Please refer to Figure 6. Figure 6 is a schematic block diagram of a face recognition model training device provided by an embodiment of the present application.

As shown in Figure 6, the face recognition model training device 400 includes a first acquisition module 410, a generation module 420 and a first training module 430, where:

The first acquisition module 410 is used to acquire a plurality of first sample face images and the identity identification code corresponding to each of the first sample face images;

The generation module 420 is used to perform preset augmentation processing on the plurality of first sample face images to obtain a plurality of first face images, and to perform preset augmentation processing on the plurality of first face images according to the preset image augmentation model. The first sample face image is augmented to obtain a plurality of second face images. The first sample face image has the same identity code corresponding to the second face image. The image augmentation model uses Perform image blur augmentation on the first face image;

The first training module 430 is used to train a preset face recognition model according to the plurality of first face images and the plurality of second face images until the face recognition model converges. .

In one embodiment, as shown in Figure 7, the first training module 430 also includes a first processing module 431, a second processing module 432, a first determination module 433 and an update module 434, wherein:

The first processing module 431 is used to input the first face image to the face recognition model for processing to obtain a first feature vector;

The second processing module 432 is used to input the second face image to the face recognition model for processing to obtain a second feature vector;

The first determination module 433 is configured to determine the target loss value of the face recognition model based on the first feature vector and the second feature vector, and determine the face recognition model based on the target loss value. Whether to converge;

The update module 434 is configured to adjust the model parameters of the face recognition model to update the face recognition model if the face recognition model does not converge, and continue to train the updated face recognition model, If the face recognition model converges, a converged face recognition model is obtained.

In one embodiment, the first determination module 433 is also used to:

Generate a first loss value according to the first feature vector and the identity code corresponding to the first feature vector;

Generate a second loss value according to the second feature vector and the first feature vector;

The first loss value and the second loss value are weighted and summed to obtain a target loss value.

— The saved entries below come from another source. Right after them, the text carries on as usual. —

Lemma bind_peer_ok L m n now :
  lwf L → bind_ok L (OBind m n now) → peer_ok L → peer_ok (lstep L (OBind m n now)).
Proof.
  intros Hw Hok Hp. cbn [lstep]. unfold bind.
  destruct (chan_of_token _ _) as [c|] eqn:E; [|by apply (eq_peer_ok L)].
  specialize (Hok c E). apply chan_of_token_get in E as [Htm Hg]; [|done].
  destruct (POINTABLE (h_state c)) eqn:Epo; [|by apply (eq_peer_ok L)].
  destruct Hp as [P1 P2 P3]. rewrite Htm. split; unfold valid_ptr; simpl.
  - intros n' p. rewrite jget_jset. destruct (decide (n = n')) as [<-|Hne].
    + intros [= <-]. exists (h_t c). split_and!; [done|by eapply P3|].
      exists (with_nodeId c (Some n)). by rewrite jget_jset_eq.
    + intros Hpp. destruct (P1 n' p Hpp) as (tk & ? & ? & c0 & H1 & H2 & H3). exists tk. split_and!; try done.
      rewrite jget_jset. destruct (decide (h_t c = tk)); [|eauto]. subst. simplify_eq. destruct Hok; congruence.
  - intros t c0 n'. rewrite !jget_jset. destruct (decide (h_t c = t)) as [<-|Hne].
    + intros [= <-] _ [= <-]. by rewrite decide_True.
    + intros. case_decide; [done|]. by eapply P2.
  - intros t c0. rewrite jget_jset. destruct (decide (h_t c = t)) as [<-|]; [|apply P3].
    intros _. by eapply P3.
Qed.

Lemma unbind_peer_ok L m : lwf L → peer_ok L → peer_ok (lstep L (OUnbind m)).
Proof.
  intros Hw Hp. cbn [lstep]. unfold unbind. fold (unbind_target L m).
  destruct (unbind_target L m) as [c|] eqn:E; [|done].
  apply unbind_target_spec in E as [Hg Hn]; [|done].
  destruct (h_nodeId c) as [n|] eqn:En; [|done]. destruct Hp as [P1 P2 P3].
  apply settle_ok; simpl.
  - eapply touches_lwf; [|exact Hw]. eapply (touches_put same_cls _ c); try done. by eapply moves_same.
  - intros t c0. rewrite jget_jset. case_decide; [intros _; subst; by eapply P3|apply P3].
  - intros c0. rewrite jget_jset_eq. intros [= <-] _. by simpl.
  - intros n' p Hpp. destruct (P1 n' p Hpp) as (tk & Htk & Hne & c0 & H1 & H2 & H3).
    destruct (decide (tk = h_t c)) as [->|]; [left; split; [congruence|done]|].
    right. exists tk. do 2 (split; [done|]). exists c0. simpl.
    by rewrite jget_jset_ne by congruence.
  - intros t c0 n'. rewrite jget_jset. case_decide; [intros [= <-]; by simpl|]. apply P2.
Qed.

In one embodiment, please refer to FIG. 8 , which is a schematic block diagram of an image augmentation model training device provided by an embodiment of the present application. The image augmentation model training device 500 includes a second acquisition module 510, an adding module 520 and a second training model 530, wherein:

The second acquisition module 510 is used to acquire a plurality of second sample face images;

Adding module 520 is used to add noise to each of the second sample face images to obtain multiple third sample face images;

The second training model 530 is used to train a preset image augmentation model based on a plurality of the third sample face images until the image augmentation model converges.

In one embodiment, the adding module 520 is also used to:

Obtain preset photon noise, readout noise and quantization noise;

According to the resolution of each second sample face image, the photon noise, readout noise and quantization noise are added to each second sample face image to obtain a plurality of third sample face images.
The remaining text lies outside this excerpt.